_PROVIDED MATERIAL_
(* ===== verification/ULine.v ===== *)
(** * The line that the shell reads, and what its user sees

    [readLine] on the kernel: the keys go through the keyboard's buffer, the echo
    through the dispatcher to the video driver. *)
From S2P Require Import Prelude Ring CLib MmInterface MmSimple Video VideoFacts VideoTheorems ScreenText KState ProcQueue SchedCore SchedView QueueTheorems Semaphore SemTheorems Pipe Process Keyboard Scheduler Syscalls KeyboardTheorems ULib UProc UPrograms UShell UTheorems UKernel.

(** ** The echo *)

(** A key that takes one cell of the screen, or erases one. *)
Definition is_stroke (c : Z) : Prop := c = 8 \/ is_glyph c.

Section Echo.
Context (mode : vbe_mode_info) (scale cols rows : Z) (Hgrid : grid_mode mode scale cols rows).
Context (maxLen n fg bg : Z) (v0 : video).
Context (Hcursor : cursor_at mode scale cols rows n v0) (Hroom : n + maxLen <= cols * rows)
        (Hblank : blank_from mode scale cols n (n + maxLen) v0).

(** The screen [v] is that of the characters [buf] alone. *)
Definition pictures (buf : list Z) (v : video) : Prop :=
  exists vb, video_putString buf fg bg v0 = Done tt vb /\ same_picture v vb.

Lemma drawn buf : Forall is_glyph buf -> Z.of_nat (length buf) < maxLen -> exists vb,
  video_putString buf fg bg v0 = Done tt vb /\ cursor_at mode scale cols rows (n + Z.of_nat (length buf)) vb /\
  blank_from mode scale cols (n + Z.of_nat (length buf)) (n + maxLen) vb.
Proof. intros Hb Hl. eapply putString_draws; [exact Hgrid|done|done|lia|done|done]. Qed.

Lemma echo_draws_one buf c v : Forall is_glyph buf -> Z.of_nat (length buf) < maxLen -> is_stroke c -> pictures buf v ->
  Forall is_glyph (press maxLen buf c) /\ Z.of_nat (length (press maxLen buf c)) < maxLen /\
  exists v', video_putString (echo_of maxLen buf c) fg bg v = Done tt v' /\ pictures (press maxLen buf c) v'.
Proof.
  intros Hb Hl Hc (vb & Evb & Hsame). pose proof (cu_cell _ _ _ _ _ _ Hcursor) as Hcell. unfold press, echo_of. destruct (Z.eqb_spec c 8) as [->|H8].
  - destruct buf as [|b buf _] using rev_ind; [split; [done|]; split; [done|]; exists v; split; [done|by exists vb]|].
    rewrite removelast_last. apply Forall_app in Hb as [Hb Hg]. rewrite length_app in Hl. cbn [length] in Hl.
    inversion_clear Hg as [|? ? Hgb _]. split; [done|]. split; [lia|].
    assert (match buf ++ [b] with [] => [] | _ :: _ => [8; 32; 8] end = [8; 32; 8]) as -> by by destruct buf.
    destruct (drawn buf Hb ltac:(lia)) as (v1 & E1 & Hv1 & Hb1).
    destruct (erase_undoes mode scale cols rows Hgrid (n + Z.of_nat (length buf)) b fg bg v1 v) as (v' & E' & Hs'); [done|done|lia| | |].
    + intros a Ha. eapply Hb1; [|exact Ha]. lia.
    + rewrite (putString_app fg bg buf [b] v0 v1 E1) in Evb. exists vb. split; [|done]. cbn [video_putString] in Evb.
      unfold mbind, M_bind in Evb. by destruct (video_putChar b fg bg v1) as [[] ?| | |].
    + exists v'. split; [done|]. by exists v1.
  - destruct Hc as [|Hc]; [done|]. destruct (Z.ltb_spec (Z.of_nat (length buf)) (maxLen - 1)).
    + split; [apply Forall_app; by split; [|constructor]|]. split; [rewrite length_app; cbn; lia|].
      destruct (drawn buf Hb ltac:(lia)) as (v1 & E1 & Hv1 & _). rewrite E1 in Evb. injection Evb as ->.
      destruct (same_putChar mode scale cols rows Hgrid (n + Z.of_nat (length buf)) c fg bg v vb) as (w & w' & Ew & Ew' & Hs); [done| |lia|done|done|].
      { by eapply same_cursor. }
      exists w. split; [cbn [video_putString]; unfold mbind, M_bind; by rewrite Ew|]. exists w'. split; [|done].
      rewrite (putString_app fg bg buf [c] v0 vb E1). cbn [video_putString]. unfold mbind, M_bind. by rewrite Ew'.
    + split; [done|]. split; [done|]. exists v. split; [done|by exists vb].
Qed.

Lemma echo_draws keys : forall buf v, Forall is_glyph buf -> Z.of_nat (length buf) < maxLen -> Forall is_stroke keys -> pictures buf v ->
  exists v', video_putString (echoes maxLen buf keys) fg bg v = Done tt v' /\ pictures (foldl (press maxLen) buf keys) v'.
Proof.
  induction keys as [|c keys IH]; intros buf v Hb Hl Hk Hv; [by exists v|]. inversion_clear Hk as [|? ? Hc Hk'].
  destruct (echo_draws_one buf c v Hb Hl Hc Hv) as (Hb' & Hl' & v1 & E1 & Hv1). cbn [echoes foldl].
  destruct (IH _ v1 Hb' Hl' Hk' Hv1) as (v' & E' & Hv'). exists v'. split; [|done]. by rewrite (putString_app fg bg _ _ v v1 E1).
Qed.
End Echo.

(** ** The theorem *)

Section Line.
Context {MM : Type} `{MemManager MM} `{Text}.
Context (wakeups : nat) (scratch : Z) (address_of : entry -> Z) (stray : Z) (scratch_not_null : scratch <> 0).
#[local] Instance line_system : System (kstate MM) := kernel_system wakeups scratch address_of stray.

(** C13: the shell reads the line that its user sees.  On the kernel, with the keys in
    the keyboard's buffer, [readLine] returns the keys up to Enter after their
    backspaces, cut to fewer than [maxLen] characters; end-of-file marks are
    ignored, and what comes after Enter is left for later.  When the keys are
    characters of one cell and backspaces (no Tab), and from the cursor on there are
    [maxLen] black cells before the end of the screen, what the echo has drawn at
    Enter is, pixel by pixel and with the same cursor, what [video_putString] of the
    line draws; then the cursor goes to the next line. *)
Theorem readLine_edits (us : ustate (kstate MM)) patience maxLen keys rest :
  let v0 := k_video (u_sys us) in
  let line := foldl (press maxLen) [] (strokes keys) in
  (length keys < patience)%nat -> 0 < maxLen -> is_ascii keys -> 10 ∉ keys ->
  terminal_io v0 (u_sys us) (keys ++ 10 :: rest) [] ->
  runs (readLine patience maxLen) us (fun buf us' =>
    buf = line /\ Z.of_nat (length buf) < maxLen /\
    (exists out, terminal_io v0 (u_sys us') rest out) /\
    forall mode scale cols rows n, grid_mode mode scale cols rows -> cursor_at mode scale cols rows n v0 ->
      n + maxLen <= cols * rows -> blank_from mode scale cols n (n + maxLen) v0 -> Forall is_stroke (strokes keys) ->
      exists ve vl, same_picture ve vl /\ video_putString line FOREGROUND_COLOR BACKGROUND_COLOR v0 = Done tt vl /\
        video_newLine ve = Done tt (k_video (u_sys us'))).
Proof.
  intros v0 line Hn Hm Ha H10 HP.
  pose proof (terminal_prints wakeups scratch address_of stray v0 scratch_not_null) as Hprints.
  pose proof (terminal_typed wakeups scratch address_of stray v0 scratch_not_null) as Htyped.
  eapply runs_mono; [by apply (readLine_spec (terminal_io v0))|]. intros buf us' (-> & Hl & Hio).
  pose proof (io_now (terminal_io v0) _ _ _ _ Hio) as Ht. split; [done|]. split; [done|]. split; [by eexists|].
  intros mode scale cols rows n Hgrid Hcur Hroom Hblank Hk.
  destruct Ht as (b & e0 & e1 & _ & _ & _ & _ & _ & _ & _ & _ & _ & _ & _ & _ & Escreen).
  destruct (echo_draws mode scale cols rows Hgrid maxLen n FOREGROUND_COLOR BACKGROUND_COLOR v0 Hcur Hroom Hblank (strokes keys) [] v0)
    as (ve & Ee & vl & El & Hs); [done|done|done|by exists v0|].
  exists ve, vl. split; [done|]. split; [done|]. cbn [app] in Escreen.
  rewrite (putString_app _ _ _ [10] v0 ve Ee) in Escreen. cbn [video_putString] in Escreen.
  unfold video_putChar, isSpecialChar, mbind, M_bind, mret, M_ret in Escreen. cbn in Escreen.
  by destruct (video_newLine ve) as [[] ?| | |].
Qed.
End Line.

(** ** A line at the demo terminal *)

#[local] Existing Instance demo_calls.

(** The keys h, o, backspace, i, Enter and one more have been typed. *)
Definition demo_keys : ustate (kstate mm) :=
  user_boot (demo_typing
    <| k_kbd := k_kbd (after (run_kb_ops [KPush 104; KPush 111; KPush 8; KPush 105; KPush 10; KPush 33]) demo_sem_start) |>).

Lemma demo_keys_io : terminal_io (video_boot demo_mode) (u_sys demo_keys) [104; 111; 8; 105; 10; 33] [].
Proof.
  eexists _, fd_terminal, fd_terminal. split; [reflexivity|]. split; [vm_compute; discriminate|].
  split; [reflexivity|]. split; [reflexivity|]. split; [reflexivity|]. split; [reflexivity|]. split; [vm_compute; discriminate|].
  split; [by repeat split|]. split; [reflexivity|]. split; [rewrite !elem_of_cons, elem_of_nil; lia|].
  split; [by repeat constructor|]. split; [vm_compute; discriminate|reflexivity].
Qed.
Lemma demo_grid : grid_mode demo_mode 1 128 48.
Proof. split; vm_compute; repeat split; done || discriminate. Qed.

Lemma readLine_edits_witness :
  runs (readLine 8 100) demo_keys (fun buf us' => buf = [104; 105] /\ exists ve vl,
    same_picture ve vl /\ video_putString [104; 105] FOREGROUND_COLOR BACKGROUND_COLOR (video_boot demo_mode) = Done tt vl /\
    video_newLine ve = Done tt (k_video (u_sys us'))).
Proof.
  eapply runs_mono.
  - apply (readLine_edits 0 0x7000 (fun _ => 0x400000) 0 ltac:(lia) demo_keys 8 100 [104; 111; 8; 105] [33]);
      [simpl; lia|lia|by repeat constructor|rewrite !elem_of_cons, elem_of_nil; lia|exact demo_keys_io].
  - intros buf us' (-> & _ & _ & Hscreen). split; [reflexivity|].
    apply (Hscreen demo_mode 1 128 48 0 demo_grid).
    + split; try reflexivity. lia.
    + lia.
    + intros n a _ _. reflexivity.
    + unfold is_stroke, is_glyph. repeat constructor; lia.
Defined.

_DIRECTIONS FOR THIS TASK_
Take the lines above from the one containing "split; [reflexivity|]. split; [reflexivity|]. split;" down to the one containing "[simpl; lia|lia|by repeat", and transcribe them exactly, both ends included.

_TASK OUTPUT_
  split; [reflexivity|]. split; [reflexivity|]. split; [reflexivity|]. split; [reflexivity|]. split; [vm_compute; discriminate|].
  split; [by repeat split|]. split; [reflexivity|]. split; [rewrite !elem_of_cons, elem_of_nil; lia|].
  split; [by repeat constructor|]. split; [vm_compute; discriminate|reflexivity].
Qed.
Lemma demo_grid : grid_mode demo_mode 1 128 48.
Proof. split; vm_compute; repeat split; done || discriminate. Qed.

Lemma readLine_edits_witness :
  runs (readLine 8 100) demo_keys (fun buf us' => buf = [104; 105] /\ exists ve vl,
    same_picture ve vl /\ video_putString [104; 105] FOREGROUND_COLOR BACKGROUND_COLOR (video_boot demo_mode) = Done tt vl /\
    video_newLine ve = Done tt (k_video (u_sys us'))).
Proof.
  eapply runs_mono.
  - apply (readLine_edits 0 0x7000 (fun _ => 0x400000) 0 ltac:(lia) demo_keys 8 100 [104; 111; 8; 105] [33]);
      [simpl; lia|lia|by repeat constructor|rewrite !elem_of_cons, elem_of_nil; lia|exact demo_keys_io].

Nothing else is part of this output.